PDR'ye Alan Dışından Atama Yapılmaması İçin 10 Farklı Neden !
Alan dışından atama yapılmaması için 10 farklı,haklı ve mantıklı sebep var.
1) Psikolojik hizmetler, yalnızca uzmanların yapabileceği bir meslek dalıdır!
Dört
yıl boyunca Psikolojik Danışmanlık ve Rehber Öğretmenlik yapabilmek
için eğitim alan PDR mensupları, alan dışı atama yapılması durumunda,
hak ettikleri kadrolara yerleşememiş ve mağduriyet yaşamış olacaklardır.
Bu, olayın yalnızca bir boyutudur ve bireysel olarak PDR öğrencilerini
ilgilendiren kısmıdır.
Belki
de bundan çok daha önemli olan konuysa; eğitimde psikolojik hizmet
verecek kişilerin bu alanda ehliyetli ve yeterliliğe sahip bireyler
olmaları gerektiğidir. Özellikle ilaçla tedavi uygulamayan ve
psikolojik yardım almak isteyen öğrencileri sözel ifade yoluyla tedavi
eden psikolojik danışman/rehber öğretmen, okullarda çok kritik bir öneme
sahiptir.Öğrencilerin psikolojik sağlığı veya sağlıksızlığı,
bir şekilde onun iki dudağı arasından çıkan sözlerle bağlantılıdır.
Söylediği en ufak bir yanlış kelime, kuracağı en basit bir yanlış cümle
hatta bilinçsizce yaptığı hatalı bir jest-mimik ifadesi bile;
karşısındaki öğrencinin ruhsal durumunu ciddi şekilde
etkileyebilmektedir.
Alan
dışı atama uygulamasının sürekli hale gelmesi ve uzman olmayan
kişilerin rehber olmaya devam etmesi, gelecek neslin ve mevcut
öğrencilerin ruh sağlığını tehdit eden bir durumdur. Ülkemizdeki eğitim sürecinin, sacayaklarından birinin eksik veya kırık olması anlamına gelmektedir.
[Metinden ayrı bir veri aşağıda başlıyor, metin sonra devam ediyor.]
(** The list the loop of [_build_reliability_map] runs over:
    [sources_config = settings.sources or {}], then the value of its
    ["sources"] key if it is a mapping that has one, itself if it is a
    list, and the empty list otherwise. *)
Definition config_entries (settings : Settings) : list SourceEntry :=
  let sources_config :=
    if truthy_config (sources settings) then sources settings
    else SrcMapping None ∅ in
  match sources_config with
  | SrcMapping (Some entries) _ => entries
  | SrcMapping None _ => []
  | SrcList entries => entries
  | _ => []
  end.

(** [_build_reliability_map(settings)] *)
Definition _build_reliability_map (settings : Settings)
    : result (gmap string float) :=
  let reliability : gmap string float := ∅ in
  let entries := config_entries settings in
  add_entries reliability entries.

(** *** Vocabulary of the tolerant-parsing claims *)

(** A positive number, as Python sees it: an [int] (or [bool]) or a
    [float] that is greater than zero. *)
Definition positive_number (v : value) : Prop :=
  match v with
  | VBool b => b = true
  | VInt i => 0 < i
  | VFloat f => (0 <? f)%float = true
  | _ => False
  end.

(** An entry that is missing a name or whose reliability is not a positive
    number. *)
Definition malformed (entry : SourceEntry) : Prop :=
  name entry = None \/ ~ positive_number (reliability entry).

(** An entry that passes the guard and whose reliability is an [int] too
    large for a [float]. *)
Definition overflows (entry : SourceEntry) : Prop :=
  entry_accepted entry = true /\
  exists i, reliability entry = VInt i /\ float_of_int i = Raise OverflowError.

(** *** Ranking *)

(** One result of the retrieval index.  [source_name] is what
    [res.get("source_name")] returns; [score] is the value stored under
    ["score"], if any; [weighted_score] is the entry the ranker writes;
    [metadata] is everything else, which is passed through. *)
Record RawResult := mkResult {
  source_name : option string;
  score : option value;
  weighted_score : option float;
  metadata : gmap string value
}.

(** [reliability_map.get(src_name, 1.0)] *)
Definition weight_of (reliability_map : gmap string float)
    (src_name : option string) : float :=
  match src_name with
  | Some n => default 1%float (reliability_map !! n)
  | None => 1%float
  end.

(** [try: score = float(res.get("score", 0)) except Exception: score = 0.0] *)
Definition score_of (res : RawResult) : float :=
  match py_float (default (VInt 0) (score res)) with
  | Return x => x
  | Raise _ => 0%float
  end.

(** [res["weighted_score"] = score * weight] *)
Definition apply_weight (reliability_map : gmap string float)
    (res : RawResult) : RawResult :=
  let src_name := source_name res in
  let weight := weight_of reliability_map src_name in
  let score_ := score_of res in
  {| source_name := source_name res;
     score := score res;
     weighted_score := Some (score_ * weight)%float;
     metadata := metadata res |}.

(** The score of a result is missing, or is a value [float] rejects. *)
Definition malformed_score (res : RawResult) : Prop :=
  score res = None \/
  exists v e, score res = Some v /\ py_float v = Raise e.

(** The sort key [lambda r: r.get("weighted_score", 0)]. *)
Definition sort_key (r : RawResult) : float :=
  default 0%float (weighted_score r).

End Ranker.

(** [sorted(xs, key=key, reverse=reverse)]: the keys are computed once and
    compared with [<] only, and each element moves with its key. *)
Section Sorted.
Context {A K : Type}.
Variable lt : K -> K -> bool.
Variable key : A -> K.

(** No later element is smaller than an earlier one. *)
Definition ascending : list A -> Prop :=
  StronglySorted (fun x y => lt (key y) (key x) = false).

(** No earlier element is smaller than a later one. *)
Definition descending : list A -> Prop :=
  StronglySorted (fun x y => lt (key x) (key y) = false).

Definition sorted (xs : list A) (rev : bool) : list A :=
  ListSort.sorted (fun x y => lt (key x) (key y)) xs rev.
End Sorted.

(** [xs[:k]] on a list. *)
Definition list_prefix {A} (xs : list A) (k : Z) : list A :=
  firstn (Z.to_nat (Py.slice_bound (Z.of_nat (length xs)) k)) xs.

(** The part of [query_endpoint] after retrieval: weight every result,
    sort by weighted score, descending, and keep the first [top_k]. *)
Definition weighted (parse_float : string -> option float)
    (reliability_map : gmap string float) (raw_results : list RawResult)
    : list RawResult :=
  map (apply_weight parse_float reliability_map) raw_results.

(** [sorted(results, key=lambda r: r.get("weighted_score", 0), reverse=True)] *)
Definition sort_by_weighted_score (results : list RawResult) : list RawResult :=
  sorted PrimFloat.ltb sort_key results true.

Definition ranked (parse_float : string -> option float)
    (reliability_map : gmap string float) (raw_results : list RawResult)
    : list RawResult :=
  sort_by_weighted_score (weighted parse_float reliability_map raw_results).

(** Two results have equal weighted scores ([==] on floats). *)
Definition same_weighted_score (a b : RawResult) : Prop :=
  (sort_key a =? sort_key b)%float = true.

(** No weighted score is NaN, the one float that is not equal to itself. *)
Definition no_nan_score (results : list RawResult) : bool :=
  forallb (fun r => (sort_key r =? sort_key r)%float) results.

Definition query_endpoint (parse_float : string -> option float)
    (settings : Settings) (raw_results : list RawResult) (top_k : Z)
    : result (list RawResult) :=
  bind (_build_reliability_map parse_float settings)
       (fun reliability_map =>
          Return (list_prefix
                    (ranked parse_float reliability_map raw_results) top_k)).

(** *** Inputs used in the examples below *)

(** A parser that accepts no string at all. *)
Definition no_parser : string -> option float := fun _ => None.

Definition settings_with (c : SourcesConfig) : Settings :=
  {| as_of_date := "2024-01-01"; log_level := "INFO"; sources := c |}.

Definition result_of (n : string) (v : option value) : RawResult :=
  {| source_name := Some n; score := v; weighted_score := None;
     metadata := ∅ |}.

(** Two entries for the same source, the second one with a negative
    reliability. *)
Definition duplicate_sources : Settings :=
  settings_with (SrcList [ mkEntry (Some "C") (VFloat 2);
                           mkEntry (Some "C") (VInt (-1)) ]).

(** The specification's ranking example: [A] with weight 1.0, [B] with
    weight 2.0, and one result of score 1.0 for each. *)
Definition ab_sources : Settings :=
  settings_with (SrcMapping (Some [ mkEntry (Some "A") (VFloat 1);
                                    mkEntry (Some "B") (VInt 2) ]) ∅).

Definition ab_results : list RawResult :=
  [ result_of "A" (Some (VFloat 1)); result_of "B" (Some (VFloat 1)) ].

(** A result with a score and one without. *)
Definition scored_and_unscored : list RawResult :=
  [ result_of "A" (Some (VFloat 1)); result_of "B" None ].

(** A source whose configured reliability is infinite. *)
Definition infinite_sources : Settings :=
  settings_with (SrcList [ mkEntry (Some "B") (VFloat infinity) ]).

(** Two entries for the same source, both well formed. *)
Definition reweighted_source : Settings :=
  settings_with (SrcList [ mkEntry (Some "C") (VFloat 1);
                           mkEntry (Some "C") (VInt 3) ]).

(** Seven results: four of score 1.0, one of score NaN, one of score 1.0
    and one of score 2.0. *)
Definition nan_among_equals : list RawResult :=
  [ result_of "S0" (Some (VFloat 1)); result_of "S1" (Some (VFloat 1));
    result_of "S2" (Some (VFloat 1)); result_of "S3" (Some (VFloat 1));
    result_of "S4" (Some (VFloat nan)); result_of "S5" (Some (VFloat 1));
    result_of "S6" (Some (VFloat 2)) ].

(** Three results of scores 1.0, NaN and 2.0. *)
Definition nan_in_the_middle : list RawResult :=
  [ result_of "A" (Some (VFloat 1)); result_of "B" (Some (VFloat nan));
    result_of "C" (Some (VFloat 2)) ].

(** Four results of scores 1.0, 6.0, NaN and 5.0. *)
Definition nan_before_the_last : list RawResult :=
  [ result_of "A" (Some (VFloat 1)); result_of "B" (Some (VFloat 6));
    result_of "C" (Some (VFloat nan)); result_of "D" (Some (VFloat 5)) ].

(** Three results of scores 1.0, 2.0 and 1.0. *)
Definition equal_scores : list RawResult :=
  [ result_of "A" (Some (VFloat 1)); result_of "B" (Some (VFloat 2));
    result_of "C" (Some (VFloat 1)) ].

(** A source whose configured reliability is the integer [2 ^ 1024]. *)
Definition huge_reliability : Settings :=
  settings_with (SrcList [ mkEntry (Some "A") (VInt (2 ^ 1024)) ]).

End Server.

(** * Properties *)

(** ** IEEE 754 facts the ranker relies on

    Derived from the specification of the primitive operations
    ([FloatAxioms]) and the reference implementation [SpecFloat]. *)

Module FloatFacts.

Lemma Prim2SF_one : Prim2SF 1 = S754_finite false 4503599627370496 (-52).
Proof. reflexivity. Qed.

Lemma digits2_pos_shift52 m :
  Zpos (digits2_pos (m * 4503599627370496)) = Zpos (digits2_pos m) + 52.
Proof.
  rewrite Pos.mul_comm.
  change (4503599627370496 * m)%positive with (Pos.iter xO m 52).
  cbv [Pos.iter]. cbn [digits2_pos]. lia.
Qed.

Lemma shr_shift52 m :
  SpecFloat.iter_pos shr_1 52 {| shr_m := Zpos (m * 4503599627370496); shr_r := false; shr_s := false |}
  = {| shr_m := Zpos m; shr_r := false; shr_s := false |}.
Proof.
  rewrite Pos.mul_comm.
  change (4503599627370496 * m)%positive with (Pos.iter xO m 52).
  reflexivity.
Qed.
2) Alan Dışı Atama Tekrarlanırsa, Arkadan Gelen PDR’ciler Ne Yapacak?
Alan
dışı atamaların sürekli hale gelmesi ve önümüzdeki dönemlerde
tekrarlanması durumunda; rehber öğretmen olarak yetişmek üzere yetişen
PDR bölümü öğrencileri atanma sıkıntısı yaşayacak. Alan dışı atama
yapılmasına gerekçe olarak gösterilen, “PDR’de çok kadro var, alan
dışından atanmakla bitmez” yaklaşımı doğru değildir. Çünkü öncelikli
olarak üzerinde durduğumuz nokta, atanıp atanma meselesi değil, uzman
olmayan kişilerin bu mesleği yapması meselesidir.
Bunun
yanı sıra toplamda 20 bin rehber öğretmen ihtiyacından bahsedilse bile,
maliyeye bağlı durumlar nedeniyle her yıl en fazla 1300-2500 arasında
alım yapılabilmektedir. Bu rakam, önümüzdeki yıllarda, PDR bölümünün
vereceği mezun sayısına göre çok düşük kalacaktır. Yani bundan sonraki
her yıl, mezun sayısından çok daha az alım yapılmış olacak… Özellikle
Şubat 2014 gibi ara bir dönemde, üstelik de alan dışından atamalar
yapılırsa, o yıl mezun olacak PDR’cilere kalan kadro sayısı yetersiz
olacaktır.
3) 2013’de Yeni Açılanlarla Birlikte, PDR Bölümü 60 Üniversitede…
Buradaki
ilginç olan nokta ise: “Eğer alan dışı atama yapılırsa, önce rehber
öğretmenler atanacak, kalan kadrolara Felsefe grubu mezunları
yerleştirilecek. Öncelikle PDR mezunları atandığı halde niye itiraz
ediyorsunuz” denilmesidir. Atamalarda PDR’ye öncelik verilmiş olabilir
ama tekrar belirtiyoruz ki; örneğin Şubat 2014′te atama yapmak gibi bir
yanlışlık yapılırsa, yani önceki yıldan kalan mezunumuz yokken ara
dönemde atama yapılırsa, bu durum yarım dönem sonra mezun olacak biz
PDR’cileri çok zor durumda bırakır.
4) Bir Kez Daha Alan Dışı Atama Yapılırsa, Psikolojik Hizmetler Ayağa Düşer
Biz
PDR’ciler olarak basit hesaplar peşinde değiliz. Günü kurtaralım
derdinde hiç değiliz. Olay öğretmen olarak atanıp atanmamak meselesi de
değil.
Biz bu bölümü hobi olarak okumadık. Belki de ömrümüzü adadık; insan psikoloji üzerine araştırmalar yapmak için…İlköğretim
ve lise öğrencileri başta olmak üzere, gençlerin ruh durumuyla ilişkili
ciddi eğitimler aldık, yıllarca dirsek çürüttük PDR sıralarında…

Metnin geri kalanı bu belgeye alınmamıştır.